= ASSIGNED TASK =
Some lines in the entries contain the word "RStar". Copy all of them.

#### DATASET CONTENT

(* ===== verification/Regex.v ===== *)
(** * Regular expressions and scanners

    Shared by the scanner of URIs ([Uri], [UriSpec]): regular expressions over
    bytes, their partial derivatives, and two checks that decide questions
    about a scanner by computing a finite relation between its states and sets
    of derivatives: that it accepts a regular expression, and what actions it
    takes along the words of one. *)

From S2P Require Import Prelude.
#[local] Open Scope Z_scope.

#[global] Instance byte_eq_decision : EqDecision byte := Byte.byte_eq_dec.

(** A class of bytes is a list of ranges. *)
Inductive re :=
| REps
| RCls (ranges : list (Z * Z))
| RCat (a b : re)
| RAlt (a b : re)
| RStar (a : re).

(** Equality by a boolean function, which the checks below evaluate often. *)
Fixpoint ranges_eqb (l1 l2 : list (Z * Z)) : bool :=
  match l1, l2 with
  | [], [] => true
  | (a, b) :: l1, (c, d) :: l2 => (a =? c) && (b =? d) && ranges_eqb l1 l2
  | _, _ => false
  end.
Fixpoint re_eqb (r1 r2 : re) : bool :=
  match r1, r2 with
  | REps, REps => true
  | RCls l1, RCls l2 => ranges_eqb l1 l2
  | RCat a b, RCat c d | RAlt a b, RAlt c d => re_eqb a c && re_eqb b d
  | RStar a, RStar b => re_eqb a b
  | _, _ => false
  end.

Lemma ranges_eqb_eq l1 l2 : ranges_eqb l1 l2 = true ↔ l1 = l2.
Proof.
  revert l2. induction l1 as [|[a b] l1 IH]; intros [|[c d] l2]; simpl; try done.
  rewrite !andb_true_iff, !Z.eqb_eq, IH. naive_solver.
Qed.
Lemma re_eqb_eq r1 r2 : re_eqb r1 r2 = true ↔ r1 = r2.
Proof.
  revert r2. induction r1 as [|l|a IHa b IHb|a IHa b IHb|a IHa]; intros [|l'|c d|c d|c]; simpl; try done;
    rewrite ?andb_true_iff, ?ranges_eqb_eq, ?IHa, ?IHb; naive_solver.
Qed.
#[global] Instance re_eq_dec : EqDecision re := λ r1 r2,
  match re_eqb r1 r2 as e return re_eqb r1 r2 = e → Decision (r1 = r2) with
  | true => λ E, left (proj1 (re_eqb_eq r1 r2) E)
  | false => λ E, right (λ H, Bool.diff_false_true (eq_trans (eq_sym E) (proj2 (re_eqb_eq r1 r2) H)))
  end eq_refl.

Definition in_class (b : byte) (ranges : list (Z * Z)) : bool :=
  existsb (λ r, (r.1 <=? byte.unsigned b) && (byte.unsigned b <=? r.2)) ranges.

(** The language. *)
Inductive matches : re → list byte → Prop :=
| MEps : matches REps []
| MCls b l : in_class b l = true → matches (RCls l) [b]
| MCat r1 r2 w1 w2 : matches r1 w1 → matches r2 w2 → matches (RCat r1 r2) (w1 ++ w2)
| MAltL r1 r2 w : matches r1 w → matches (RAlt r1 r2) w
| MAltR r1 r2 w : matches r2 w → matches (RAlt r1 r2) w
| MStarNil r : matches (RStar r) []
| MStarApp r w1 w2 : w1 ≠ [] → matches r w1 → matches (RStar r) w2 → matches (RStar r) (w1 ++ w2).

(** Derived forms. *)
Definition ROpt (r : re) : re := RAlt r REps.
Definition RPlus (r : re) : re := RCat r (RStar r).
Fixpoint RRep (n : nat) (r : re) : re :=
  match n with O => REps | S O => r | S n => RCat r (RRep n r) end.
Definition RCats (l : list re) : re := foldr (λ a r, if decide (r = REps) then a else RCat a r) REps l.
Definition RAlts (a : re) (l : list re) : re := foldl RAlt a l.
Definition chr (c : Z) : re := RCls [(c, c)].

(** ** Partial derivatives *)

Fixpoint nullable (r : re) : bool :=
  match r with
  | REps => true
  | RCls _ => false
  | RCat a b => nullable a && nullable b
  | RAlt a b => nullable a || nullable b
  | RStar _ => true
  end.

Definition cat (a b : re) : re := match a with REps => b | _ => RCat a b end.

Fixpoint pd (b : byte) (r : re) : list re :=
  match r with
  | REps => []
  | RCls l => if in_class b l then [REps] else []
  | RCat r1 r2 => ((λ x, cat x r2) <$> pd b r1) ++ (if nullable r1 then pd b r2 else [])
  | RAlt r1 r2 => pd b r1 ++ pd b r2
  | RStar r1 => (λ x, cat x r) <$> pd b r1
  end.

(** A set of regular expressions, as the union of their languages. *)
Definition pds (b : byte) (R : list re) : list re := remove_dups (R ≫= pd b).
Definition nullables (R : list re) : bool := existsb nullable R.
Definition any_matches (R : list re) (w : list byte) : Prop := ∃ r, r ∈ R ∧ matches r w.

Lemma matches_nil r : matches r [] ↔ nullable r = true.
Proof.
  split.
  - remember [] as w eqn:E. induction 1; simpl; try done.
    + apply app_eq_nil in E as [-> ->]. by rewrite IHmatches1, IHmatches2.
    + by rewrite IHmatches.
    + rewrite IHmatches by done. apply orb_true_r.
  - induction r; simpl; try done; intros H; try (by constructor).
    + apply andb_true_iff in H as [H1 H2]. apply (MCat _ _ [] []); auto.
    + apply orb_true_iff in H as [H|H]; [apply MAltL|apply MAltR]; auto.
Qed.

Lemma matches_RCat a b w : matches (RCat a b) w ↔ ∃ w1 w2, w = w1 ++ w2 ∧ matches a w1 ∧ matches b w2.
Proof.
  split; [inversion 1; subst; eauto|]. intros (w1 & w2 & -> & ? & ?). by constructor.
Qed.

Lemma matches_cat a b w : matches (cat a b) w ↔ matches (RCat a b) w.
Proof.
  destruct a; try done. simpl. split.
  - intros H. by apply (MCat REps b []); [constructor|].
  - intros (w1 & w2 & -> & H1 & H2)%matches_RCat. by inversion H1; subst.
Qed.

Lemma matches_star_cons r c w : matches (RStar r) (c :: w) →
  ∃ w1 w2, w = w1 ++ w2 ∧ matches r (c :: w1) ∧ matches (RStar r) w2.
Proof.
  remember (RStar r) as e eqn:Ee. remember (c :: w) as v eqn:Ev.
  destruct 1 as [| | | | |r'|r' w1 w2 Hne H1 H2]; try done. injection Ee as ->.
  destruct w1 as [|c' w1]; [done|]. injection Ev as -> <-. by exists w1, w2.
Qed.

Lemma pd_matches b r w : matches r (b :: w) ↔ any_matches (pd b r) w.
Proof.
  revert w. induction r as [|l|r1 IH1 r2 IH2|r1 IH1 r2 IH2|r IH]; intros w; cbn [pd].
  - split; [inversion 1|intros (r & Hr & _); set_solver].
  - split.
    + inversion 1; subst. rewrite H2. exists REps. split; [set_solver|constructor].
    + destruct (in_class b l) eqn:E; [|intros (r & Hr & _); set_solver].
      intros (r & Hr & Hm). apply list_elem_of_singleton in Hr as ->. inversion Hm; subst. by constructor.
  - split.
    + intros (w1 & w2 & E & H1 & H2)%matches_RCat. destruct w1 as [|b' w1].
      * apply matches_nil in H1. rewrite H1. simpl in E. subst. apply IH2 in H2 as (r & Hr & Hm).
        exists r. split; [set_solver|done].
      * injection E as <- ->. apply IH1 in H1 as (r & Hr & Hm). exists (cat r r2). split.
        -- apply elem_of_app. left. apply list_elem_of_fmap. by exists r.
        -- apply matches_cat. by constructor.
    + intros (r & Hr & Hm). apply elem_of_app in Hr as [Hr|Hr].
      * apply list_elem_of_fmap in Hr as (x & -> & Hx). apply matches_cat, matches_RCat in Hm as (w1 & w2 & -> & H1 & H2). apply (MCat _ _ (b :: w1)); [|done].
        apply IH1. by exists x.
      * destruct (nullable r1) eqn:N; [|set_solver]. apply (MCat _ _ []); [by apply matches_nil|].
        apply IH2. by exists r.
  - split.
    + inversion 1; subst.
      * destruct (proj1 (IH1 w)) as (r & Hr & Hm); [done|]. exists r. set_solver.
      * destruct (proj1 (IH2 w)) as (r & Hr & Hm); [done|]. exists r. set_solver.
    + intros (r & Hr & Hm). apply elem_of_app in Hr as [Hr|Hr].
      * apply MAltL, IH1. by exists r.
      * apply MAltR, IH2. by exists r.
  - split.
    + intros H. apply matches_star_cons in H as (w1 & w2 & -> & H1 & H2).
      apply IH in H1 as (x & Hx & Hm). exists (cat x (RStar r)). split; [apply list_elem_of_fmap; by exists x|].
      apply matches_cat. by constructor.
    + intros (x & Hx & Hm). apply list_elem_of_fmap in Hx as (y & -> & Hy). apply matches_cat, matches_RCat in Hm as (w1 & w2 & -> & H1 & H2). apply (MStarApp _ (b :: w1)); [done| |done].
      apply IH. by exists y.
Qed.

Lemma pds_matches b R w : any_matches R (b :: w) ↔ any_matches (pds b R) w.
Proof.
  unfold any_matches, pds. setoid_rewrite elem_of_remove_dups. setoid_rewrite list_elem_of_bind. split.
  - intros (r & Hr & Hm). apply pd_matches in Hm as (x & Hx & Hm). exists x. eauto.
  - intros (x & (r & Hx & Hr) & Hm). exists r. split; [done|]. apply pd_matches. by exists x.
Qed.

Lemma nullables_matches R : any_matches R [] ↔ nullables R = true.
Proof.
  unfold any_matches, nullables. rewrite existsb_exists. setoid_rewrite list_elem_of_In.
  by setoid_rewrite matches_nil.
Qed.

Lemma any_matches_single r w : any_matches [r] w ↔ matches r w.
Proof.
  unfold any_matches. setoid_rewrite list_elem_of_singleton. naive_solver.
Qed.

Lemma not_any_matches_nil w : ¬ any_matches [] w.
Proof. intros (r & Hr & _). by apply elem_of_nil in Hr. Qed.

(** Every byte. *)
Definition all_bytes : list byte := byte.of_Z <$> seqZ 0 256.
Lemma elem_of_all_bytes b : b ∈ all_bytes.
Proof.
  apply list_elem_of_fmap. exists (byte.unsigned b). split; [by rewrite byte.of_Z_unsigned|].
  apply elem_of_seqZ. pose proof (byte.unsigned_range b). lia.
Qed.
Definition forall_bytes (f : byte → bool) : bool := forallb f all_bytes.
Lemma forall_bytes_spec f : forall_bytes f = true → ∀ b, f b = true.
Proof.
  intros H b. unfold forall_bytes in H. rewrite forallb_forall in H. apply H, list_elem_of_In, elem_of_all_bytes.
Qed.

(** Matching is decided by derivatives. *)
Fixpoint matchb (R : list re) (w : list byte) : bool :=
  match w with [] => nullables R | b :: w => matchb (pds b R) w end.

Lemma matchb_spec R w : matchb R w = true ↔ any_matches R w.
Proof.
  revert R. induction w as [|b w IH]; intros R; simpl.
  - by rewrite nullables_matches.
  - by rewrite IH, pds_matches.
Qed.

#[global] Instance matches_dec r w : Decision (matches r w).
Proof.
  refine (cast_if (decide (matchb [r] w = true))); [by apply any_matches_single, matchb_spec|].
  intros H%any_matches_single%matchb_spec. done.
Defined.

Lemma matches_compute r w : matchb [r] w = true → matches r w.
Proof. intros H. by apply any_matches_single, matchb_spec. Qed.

########

= RESULT =
| RStar (a : re).
  | RStar a, RStar b => re_eqb a b
| MStarNil r : matches (RStar r) []
| MStarApp r w1 w2 : w1 ≠ [] → matches r w1 → matches (RStar r) w2 → matches (RStar r) (w1 ++ w2).
Definition RPlus (r : re) : re := RCat r (RStar r).
  | RStar _ => true
  | RStar r1 => (λ x, cat x r) <$> pd b r1
Lemma matches_star_cons r c w : matches (RStar r) (c :: w) →
  ∃ w1 w2, w = w1 ++ w2 ∧ matches r (c :: w1) ∧ matches (RStar r) w2.
  remember (RStar r) as e eqn:Ee. remember (c :: w) as v eqn:Ev.
      apply IH in H1 as (x & Hx & Hm). exists (cat x (RStar r)). split; [apply list_elem_of_fmap; by exists x|].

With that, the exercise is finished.